Definition updated (u : Update) (m : HeldMessage) : HeldMessage := {|
  h_messageId := m.(h_messageId); h_contextId := m.(h_contextId); h_to := m.(h_to); h_frame := m.(h_frame);
  h_heldAt := m.(h_heldAt); h_attempts := u.(u_attempts); h_nextAttemptAt := u.(u_nextAttemptAt);
  h_relayedAt := m.(h_relayedAt);
  h_lastReason := match u.(u_lastReason) with Some r => Some (reason_text r) | None => m.(h_lastReason) end |}.

Record Pass := {
  ps_logOps : list Stamp; ps_gone : list string; ps_updates : gmap string Update; ps_blocked : gset string }.

(** [Math.min(BUS_RETRY_BASE_MS * 2 ** (attempts - 1), BUS_RETRY_MAX_MS)] once
    per attempt, or the slow offer of a message the relay holds. *)
Definition backoff (m : HeldMessage) (attempts : Z) : Z :=
  if given m.(h_relayedAt) then BUS_RELAYED_RESEND_MS
  else Z.min (BUS_RETRY_BASE_MS * 2 ^ (attempts - 1)) BUS_RETRY_MAX_MS.

(** [Set.add] *)
Definition set_add (id : string) (l : list string) : list string := if decide (id ∈ l) then l else l ++ [id].

Definition note_gone (op : Stamp) (id : string) (p : Pass) : Pass := {|
  ps_logOps := p.(ps_logOps) ++ [op]; ps_gone := set_add id p.(ps_gone); ps_updates := p.(ps_updates); ps_blocked := p.(ps_blocked) |}.
Definition note_update (id : string) (u : Update) (p : Pass) : Pass := {|
  ps_logOps := p.(ps_logOps); ps_gone := p.(ps_gone); ps_updates := <[id := u]> p.(ps_updates); ps_blocked := p.(ps_blocked) |}.
Definition note_blocked (machine : string) (p : Pass) : Pass := {|
  ps_logOps := p.(ps_logOps); ps_gone := p.(ps_gone); ps_updates := p.(ps_updates); ps_blocked := {[ machine ]} ∪ p.(ps_blocked) |}.

(** One message of the pass. *)
Definition offer c (now : Z) (st : Pass * Coord) (m : HeldMessage) : Pass * Coord :=
  let '(p, w) := st in
  let id := m.(h_messageId) in
  if (now <? m.(h_nextAttemptAt)) || bool_decide (m.(h_to).(k_machine) ∈ p.(ps_blocked)) then (p, w)
  else
    let attempts := m.(h_attempts) + 1 in
    if isLocalTarget m.(h_frame).(f_from) m.(h_to) then
      let '(taken, w) := deliverToLocal c m.(h_frame) w in
      if taken : bool then (note_gone (SDelivered id) id p, w)
      else (note_update id {| u_attempts := attempts; u_nextAttemptAt := now + BUS_RETRY_BASE_MS; u_lastReason := None |} p, w)
    else
      let '(result, w) := dispatchRemote c {| x_frame := m.(h_frame); x_contextId := m.(h_contextId); x_to := m.(h_to);
        x_messageId := id; x_sentAt := m.(h_heldAt) |} w in
      let nextAttemptAt := now + backoff m attempts in
      match result with
      | SendRefused code => (note_gone (SRefused id (refusal_text code)) id p, w)
      | Sent => (note_update id {| u_attempts := attempts; u_nextAttemptAt := nextAttemptAt; u_lastReason := None |} p, w)
      | NotSent reason =>
          (note_update id {| u_attempts := attempts; u_nextAttemptAt := nextAttemptAt; u_lastReason := Some reason |}
             (note_blocked m.(h_to).(k_machine) p), w)
      end.

Definition started_pass (dead : list HeldMessage) : Pass := {|
  ps_logOps := (λ m, SRefused m.(h_messageId) "EXPIRED") <$> dead; ps_gone := foldl (λ l id, set_add id l) [] (h_messageId <$> dead);
  ps_updates := ∅; ps_blocked := ∅ |}.

(** The outbox the pass leaves of the freshest one. *)
Definition after_pass (p : Pass) (held : list HeldMessage) : list HeldMessage :=
  (λ m, match p.(ps_updates) !! m.(h_messageId) with Some u => updated u m | None => m end) <$>
    filter (λ m, m.(h_messageId) ∉ p.(ps_gone)) held.

Definition finish_pass c (sessionId : string) (now : Z) (p : Pass) w : Coord :=
  let '(fresh, w) := stateFor c sessionId w in
  let held := after_pass p fresh.(s_held) in
  let log := foldl (apply_stamp now) fresh.(s_log) p.(ps_logOps) in
  let patch := {|
    pt_held := if negb (bool_decide (length held = length fresh.(s_held))) || negb (bool_decide (p.(ps_updates) = ∅))
               then Some held else None;
    pt_log := if bool_decide (log = fresh.(s_log)) then None else Some log;
    pt_mailbox := None; pt_threads := None |} in
  let w := if given patch.(pt_held) || given patch.(pt_log) then commit c sessionId patch w else w in
  settle_all c p.(ps_gone) w.

Definition flushHeld c (sessionId : string) (now : Z) w : Coord :=
  let '(s, w) := stateFor c sessionId w in
  let '(live, dead) := expireHeld s.(s_held) now in
  let '(p, w) := foldl (offer c now) (started_pass dead, w) live in
  finish_pass c sessionId now p w.

Definition stop c w : Coord :=
  let w := settle_all c (keys w.(c_waiters)) w in
  w {{ c_timer := false }}.

Definition pump c w : Coord :=
  let w := foldl (λ w sessionId, flushHeld c sessionId c.(c_now) w) w (keys w.(c_sessions)) in
  if w.(c_timer) && negb (anyPending w) then stop c w else w.

(** Messages for the machine, or for any, are made due. *)
Definition made_due (machine : option string) (m : HeldMessage) : HeldMessage :=
  if match machine with Some id => negb (bool_decide (m.(h_to).(k_machine) = id)) | None => false end then m
  else if m.(h_nextAttemptAt) =? 0 then m else due_now m.

Definition make_due c (machine : option string) (sessionId : string) w : Coord :=
  match get sessionId w.(c_sessions) with
  | None => w
  | Some s =>
      let held := made_due machine <$> s.(s_held) in
      if bool_decide (held = s.(s_held)) then w else commit c sessionId (some_held held) w
  end.

Definition retryNow c (machine : option string) w : Coord :=
  pump c (foldl (λ w sessionId, make_due c machine sessionId w) w (keys w.(c_sessions))).

(** ** Loading, forgetting, reading *)

Definition load c (sessionId : string) w : Coord := ensureTimer (stateFor c sessionId w).2.

(** [listSessionBusSessions]: the scopes with rows a restart acts on, sorted. *)
Definition scope_le (a b : string * string) : Prop :=
  String.ltb a.1 b.1 || (bool_decide (a.1 = b.1) && String.leb a.2 b.2) = true.
#[local] Instance scope_le_dec : RelDecision scope_le.
Proof. intros a b. unfold scope_le. apply _. Defined.
Definition filed (disk : gmap (string * string) Stores) (where_ : string * string) : bool :=
  match disk !! where_ with
  | None => false
  | Some r => negb (bool_decide (r.(dk_held) = [])) || negb (bool_decide (r.(dk_mailbox) = [])) || negb (bool_decide (r.(dk_threads) = []))
  end.
Definition listSessionBusSessions w : list (string * string) :=
  merge_sort scope_le (filter (λ where_, filed w.(c_disk) where_ = true) (elements (dom w.(c_disk)))).

Definition coord_resume c w : Coord :=
  foldl (λ w '(projectId, sessionId),
    if bool_decide (c.(c_projectIdFor) sessionId = Some projectId) then (stateFor c sessionId w).2 else w)
    w (listSessionBusSessions w).

Definition forget_held c (w : Coord) (m : HeldMessage) : Coord :=
  settleWaiters c m.(h_messageId) (w {{ c_heldIndex := base.delete m.(h_messageId) w.(c_heldIndex) }}).
Definition forget c (sessionId : string) w : Coord :=
  let w := match get sessionId w.(c_sessions) with Some s => foldl (forget_held c) w s.(s_held) | None => w end in
  w {{ c_sessions := JsMap.delete sessionId w.(c_sessions) }}.

Definition forgetProjectStates c (projectId : string) w : Coord :=
  foldl (λ w sessionId,
    if bool_decide ((get sessionId w.(c_sessions)) ≫= s_projectId = Some projectId) then forget c sessionId w else w)
    w (keys w.(c_sessions)).

Definition setListener (projectId : string) (on : bool) w : Coord :=
  w {{ c_listeners := if on then {[ projectId ]} ∪ w.(c_listeners) else w.(c_listeners) ∖ {[ projectId ]} }}.

Definition messages c (sessionId : string) w : list LoggedEnvelope * Coord :=
  let '(s, w) := stateFor c sessionId w in (s.(s_log), w).

Definition set_mailbox (m : MailboxState) : Patch := {| pt_log := None; pt_held := None; pt_mailbox := Some m; pt_threads := None |}.
Definition set_threads (t : list ThreadRow) : Patch := {| pt_log := None; pt_held := None; pt_mailbox := None; pt_threads := Some t |}.

Definition mailbox c (sessionId : string) w : MailboxState * Coord :=
  let '(s, w) := stateFor c sessionId w in
  let m := expireOldPosts s.(s_mailbox) c.(c_now) in
  (m, if bool_decide (m = s.(s_mailbox)) then w else commit c sessionId (set_mailbox m) w).

Definition threads c (sessionId : string) w : list ThreadRow * Coord :=
  let '(s, w) := stateFor c sessionId w in
  let t := expireThreads s.(s_threads) c.(c_now) in
  (t, if bool_decide (t = s.(s_threads)) then w else commit c sessionId (set_threads t) w).

Definition markMailboxRead c (sessionId : string) (messageIds : list string) w : Coord :=
  let '(s, w) := stateFor c sessionId w in
  let m := markRead s.(s_mailbox) messageIds in
  if bool_decide (m = s.(s_mailbox)) then w else commit c sessionId (set_mailbox m) w.

Definition coord_clearHalt c (sessionId : string) w : Coord :=
  w {{ c_budgets := clearHalts c.(c_projectIdFor) sessionId c.(c_now) w.(c_budgets) }}.

(** ** The calls, each at its own [Ctx] *)

Inductive CoordCall :=
| Message (i : MessageInput) | Inbound (f : BusFrame) | Outcome (messageId toMachine : string) (o : TransportOutcome)
| Tick | RetryNow (machine : option string) | AwaitRung (messageId : string) | RungTimeout (messageId : string) (n : nat)
| Load (sessionId : string) | Resume | Forget (sessionId : string) | ForgetProject (projectId : string) | Stop
| SetListener (projectId : string) (on : bool) | AskPair (sessionId : string) (to : SessionMemberKey) (verb : Verb)
| Messages (sessionId : string) | Mailbox (sessionId : string) | Threads (sessionId : string)
| MarkRead (sessionId : string) (messageIds : list string) | ClearHalt (sessionId : string).

Definition coord_call c (call : CoordCall) w : Coord :=
  match call with
  | Message i => (message c i w).2
  | Inbound f => (handleInbound c f w).2
  | Outcome id to o => onTransportOutcome c id to o w
  | Tick => if w.(c_timer) then pump c w else w
  | RetryNow machine => retryNow c machine w
  | AwaitRung id => (awaitRung c id w).2
  | RungTimeout id n => rung_timeout c id n w
  | Load sessionId => load c sessionId w
  | Resume => coord_resume c w
  | Forget sessionId => forget c sessionId w
  | ForgetProject projectId => forgetProjectStates c projectId w
  | Stop => stop c w
  | SetListener projectId on => setListener projectId on w
  | AskPair sessionId to verb => (pairRefusal c sessionId to verb w).2
  | Messages sessionId => (messages c sessionId w).2
  | Mailbox sessionId => (mailbox c sessionId w).2
  | Threads sessionId => (threads c sessionId w).2
  | MarkRead sessionId ids => markMailboxRead c sessionId ids w
  | ClearHalt sessionId => coord_clearHalt c sessionId w
  end.

(** The process ends and another one starts on the same database. *)
Definition coord_restart (w : Coord) : Coord := {|
  c_sessions := JsMap.empty; c_heldIndex := ∅; c_recentSent := JsMap.empty; c_waiters := JsMap.empty; c_waits := w.(c_waits);
  c_timer := false; c_listeners := ∅; c_disk := w.(c_disk); c_budgets := PairBudget.restart w.(c_budgets);
  c_drawn := w.(c_drawn); c_dispatched := w.(c_dispatched); c_effects := w.(c_effects) |}.

Inductive CoordEvent := Called (c : Ctx) (call : CoordCall) | Restarted.
Definition coord_step (w : Coord) (e : CoordEvent) : Coord :=
  match e with Called c call => coord_call c call w | Restarted => coord_restart w end.
Definition coord_run (w : Coord) (es : list CoordEvent) : Coord := foldl coord_step w es.
End coordinator.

▸ PROBLEM DETAILS:
Find "Definition markMailboxRead c" in the entries above and copy that whole line exactly, then each line after it through the line that contains "rung_timeout c id n w".

▸ OUTPUT FOR THIS TASK:
Definition markMailboxRead c (sessionId : string) (messageIds : list string) w : Coord :=
  let '(s, w) := stateFor c sessionId w in
  let m := markRead s.(s_mailbox) messageIds in
  if bool_decide (m = s.(s_mailbox)) then w else commit c sessionId (set_mailbox m) w.

Definition coord_clearHalt c (sessionId : string) w : Coord :=
  w {{ c_budgets := clearHalts c.(c_projectIdFor) sessionId c.(c_now) w.(c_budgets) }}.

(** ** The calls, each at its own [Ctx] *)

Inductive CoordCall :=
| Message (i : MessageInput) | Inbound (f : BusFrame) | Outcome (messageId toMachine : string) (o : TransportOutcome)
| Tick | RetryNow (machine : option string) | AwaitRung (messageId : string) | RungTimeout (messageId : string) (n : nat)
| Load (sessionId : string) | Resume | Forget (sessionId : string) | ForgetProject (projectId : string) | Stop
| SetListener (projectId : string) (on : bool) | AskPair (sessionId : string) (to : SessionMemberKey) (verb : Verb)
| Messages (sessionId : string) | Mailbox (sessionId : string) | Threads (sessionId : string)
| MarkRead (sessionId : string) (messageIds : list string) | ClearHalt (sessionId : string).

Definition coord_call c (call : CoordCall) w : Coord :=
  match call with
  | Message i => (message c i w).2
  | Inbound f => (handleInbound c f w).2
  | Outcome id to o => onTransportOutcome c id to o w
  | Tick => if w.(c_timer) then pump c w else w
  | RetryNow machine => retryNow c machine w
  | AwaitRung id => (awaitRung c id w).2
  | RungTimeout id n => rung_timeout c id n w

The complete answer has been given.